### Given information
Lemma number_function_flat f s : number_function f s = for_each (func_ptrs f) assign_id s.
Proof.
  unfold number_function, func_ptrs. cbn [for_each]. apply bind_ext; [done|]. intros _ s1.
  rewrite for_each_app. apply bind_ext; [by rewrite for_each_fmap|]. intros _ s2.
  rewrite for_each_bind. apply for_each_ext. intros b s3 _. cbn [for_each].
  apply bind_ext; [done|]. intros _ s4. by rewrite for_each_fmap.
Qed.

Section PassProofs.
Variable m : modul.
Hypothesis wf : wf_module m.

Lemma num_lookup k p : module_ptrs m !! k = Some p -> num m p = Z.of_nat k + 1.
Proof.
  intros Hk. unfold num. destruct (list_find_elem_of (fun q => q = p) (module_ptrs m) p) as [[k' q] E];
    [by eapply list_elem_of_lookup_2|done|].
  rewrite E. apply list_find_Some in E as (E & -> & _).
  by rewrite (NoDup_lookup _ _ _ _ (wf_ptrs m wf) E Hk).
Qed.
Lemma num_inj p q : p ∈ module_ptrs m -> q ∈ module_ptrs m -> num m p = num m q -> p = q.
Proof.
  intros (k & Hk)%list_elem_of_lookup_1 (j & Hj)%list_elem_of_lookup_1.
  rewrite (num_lookup k p Hk), (num_lookup j q Hj). intros E. assert (k = j) by lia. congruence.
Qed.

(** The objects of [L], a prefix of the order, have their identifiers. *)
Definition numbered (L : list Z) (s : ids) : Prop :=
  SerialIdentifier s = 1 + Z.of_nat (length L) /\ forall p, p ∈ L -> IdMap s !! p = Some (num m p).
Definition same_maps (s s' : ids) : Prop :=
  CmpMap s' = CmpMap s /\ IdToAngoraMap s' = IdToAngoraMap s /\ CfgEdges s' = CfgEdges s.

Lemma assign_ids l : forall L s,
  (L ++ l) `prefix_of` module_ptrs m -> numbered L s ->
  exists s', for_each l assign_id s = Ok (tt, s') /\ numbered (L ++ l) s' /\ same_maps s s'.
Proof.
  induction l as [|p l IH]; intros L s Hp [H1 H2].
  { exists s. rewrite app_nil_r. done. }
  assert (Hl : (length L < length (module_ptrs m))%nat).
  { apply prefix_length in Hp. rewrite length_app in Hp. cbn in Hp. lia. }
  pose proof (wf_size m wf) as Hz.
  assert (Hn : num m p = SerialIdentifier s).
  { rewrite (num_lookup (length L)); [lia|]. destruct Hp as [t ->].
    rewrite <-app_assoc, lookup_app_r, Nat.sub_diag by lia. done. }
  set (s1 := set_IdMap (<[p := SerialIdentifier s]> (IdMap s))
               (mkIds (IdMap s) (CmpMap s) (CallSiteDominatorsMap s) (IdToAngoraMap s) (CfgEdges s)
                      (SerialIdentifier s + 1))).
  assert (E : assign_id p s = Ok (tt, s1)).
  { unfold assign_id, getUniqueIdentifier, bind, gets.
    destruct (Z.ltb_spec (SerialIdentifier s) (2 ^ 64 - 1)); [done|lia]. }
  destruct (IH (L ++ [p]) s1) as (s' & E' & N' & S').
  - by rewrite <-app_assoc.
  - split; [cbn; rewrite length_app; cbn; lia|]. intros q Hq. cbn.
    destruct (decide (p = q)) as [->|Ne]; [rewrite lookup_insert; by rewrite decide_True, Hn|].
    rewrite lookup_insert_ne by done. apply H2. apply elem_of_app in Hq as [?|?%list_elem_of_singleton]; congruence.
  - exists s'. cbn [for_each]. unfold bind. rewrite E, E'. rewrite <-app_assoc in N'. done.
Qed.

(** The comparison map: the sets of different comparisons, and the blocks that
    still wait, do not meet, and the reverse map agrees. *)
Definition cmp_inv (B waiting : gset Z) (s : ids) : Prop :=
  waiting ⊆ B /\
  forall c S, CmpMap s !! c = Some S ->
    S ⊆ B /\ S ## waiting /\ forall bb, bb ∈ S -> IdToAngoraMap s !! bb = Some c.

Lemma flush_fold (c x : Z) (w : gset Z) (a : gmap Z Z) :
  let r := set_fold (fun bb m => <[bb := c]> m) a w in
  (x ∈ w -> r !! x = Some c) /\ (x ∉ w -> r !! x = a !! x).
Proof.
  apply (set_fold_ind_L (fun (r : gmap Z Z) X => (x ∈ X -> r !! x = Some c) /\ (x ∉ X -> r !! x = a !! x))).
  - split; [set_solver|done].
  - intros y X r Hy [E1 E2]. destruct (decide (y = x)) as [->|Ne].
    + rewrite lookup_insert, decide_True by done. split; [done|set_solver].
    + rewrite lookup_insert_ne by done. split; intros H; [apply E1|apply E2]; set_solver.
Qed.

Lemma flush_inv B w c s :
  cmp_inv B w s -> exists s', flush c w s = Ok (tt, s') /\ cmp_inv B ∅ s' /\
    IdMap s' = IdMap s /\ SerialIdentifier s' = SerialIdentifier s /\ CfgEdges s' = CfgEdges s.
Proof.
  intros [Hw H]. eexists. split; [reflexivity|]. split; [|done]. split; [set_solver|].
  intros d S. cbn. rewrite lookup_insert_Some. intros [[<- <-]|[Ne HS]].
  - split; [done|]. split; [set_solver|]. intros bb Hbb. by apply flush_fold.
  - destruct (H d S HS) as (HB & Hd & Ha). split; [done|]. split; [set_solver|].
    intros bb Hbb. rewrite (proj2 (flush_fold _ _ _ _)) by set_solver. auto.
Qed.

Lemma scan_insts_inv B ins : forall w s,
  (forall i, i ∈ ins -> exists o, announced_cmp i = Ok o) -> cmp_inv B w s ->
  exists w' s', scan_insts ins w s = Ok (w', s') /\ cmp_inv B w' s' /\
    IdMap s' = IdMap s /\ SerialIdentifier s' = SerialIdentifier s /\ CfgEdges s' = CfgEdges s.
Proof.
  induction ins as [|i ins IH]; intros w s Hi Hs; [by exists w, s|]. cbn [scan_insts].
  destruct (Hi i ltac:(by left)) as [o Ho]. unfold bind at 1. rewrite Ho. cbn [of_res].
  assert (Hi' : forall i, i ∈ ins -> exists o, announced_cmp i = Ok o) by (intros; apply Hi; by right).
  destruct o as [c|]; [|by apply IH].
  destruct (flush_inv B w c s Hs) as (s1 & E1 & H1 & I1 & S1 & C1).
  unfold bind. rewrite E1. destruct (IH ∅ s1 Hi' H1) as (w' & s' & E' & H' & I' & S' & C').
  exists w', s'. rewrite E'. split; [done|]. split; [done|]. split; [congruence|]. split; congruence.
Qed.

Lemma touch_id p v (a : gmap Z Z) : a !! p = Some v -> touch p a = a.
Proof. unfold touch. by intros ->. Qed.
Lemma touch_sub p (a : gmap Z Z) : a ⊆ touch p a.
Proof.
  unfold touch. destruct (a !! p) eqn:E; [done|]. by apply insert_subseteq.
Qed.
Lemma id_at_numbered L p s : numbered L s -> p ∈ L -> id_at p s = Ok (num m p, s).
Proof.
  intros [_ H] Hp. pose proof (H p Hp) as E. unfold id_at, bind, modify, gets.
  rewrite (touch_id _ _ _ E). destruct s. unfold set_IdMap, id_of. cbn in *. by rewrite E.
Qed.

Definition block_edges (b : block) : list (Z * Z) :=
  (fun succ => (num m (b_ptr b), num m succ)) <$> block_successors b.

Lemma add_edges L src l : forall s,
  numbered L s -> (forall p, p ∈ l -> p ∈ L) ->
  for_each l (fun succ => dstId <- id_at succ ;;
    modify (fun s => set_Edges ({[ (src, dstId) ]} ∪ CfgEdges s) s)) s =
  Ok (tt, set_Edges (list_to_set ((fun succ => (src, num m succ)) <$> l) ∪ CfgEdges s) s).
Proof.
  induction l as [|p l IH]; intros s Hs Hl.
  { cbn. rewrite union_empty_l_L. by destruct s. }
  cbn [for_each]. unfold bind. rewrite (id_at_numbered L) by (done || apply Hl; by left). cbn [modify].
  rewrite IH.
  - unfold set_Edges. cbn. do 3 f_equal. set_solver.
  - by destruct s.
  - intros q Hq. apply Hl. by right.
Qed.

### Assignment
Check the entries above line by line and return each one containing the word "left".

### Response box
  destruct (Hi i ltac:(by left)) as [o Ho]. unfold bind at 1. rewrite Ho. cbn [of_res].
  cbn [for_each]. unfold bind. rewrite (id_at_numbered L) by (done || apply Hl; by left). cbn [modify].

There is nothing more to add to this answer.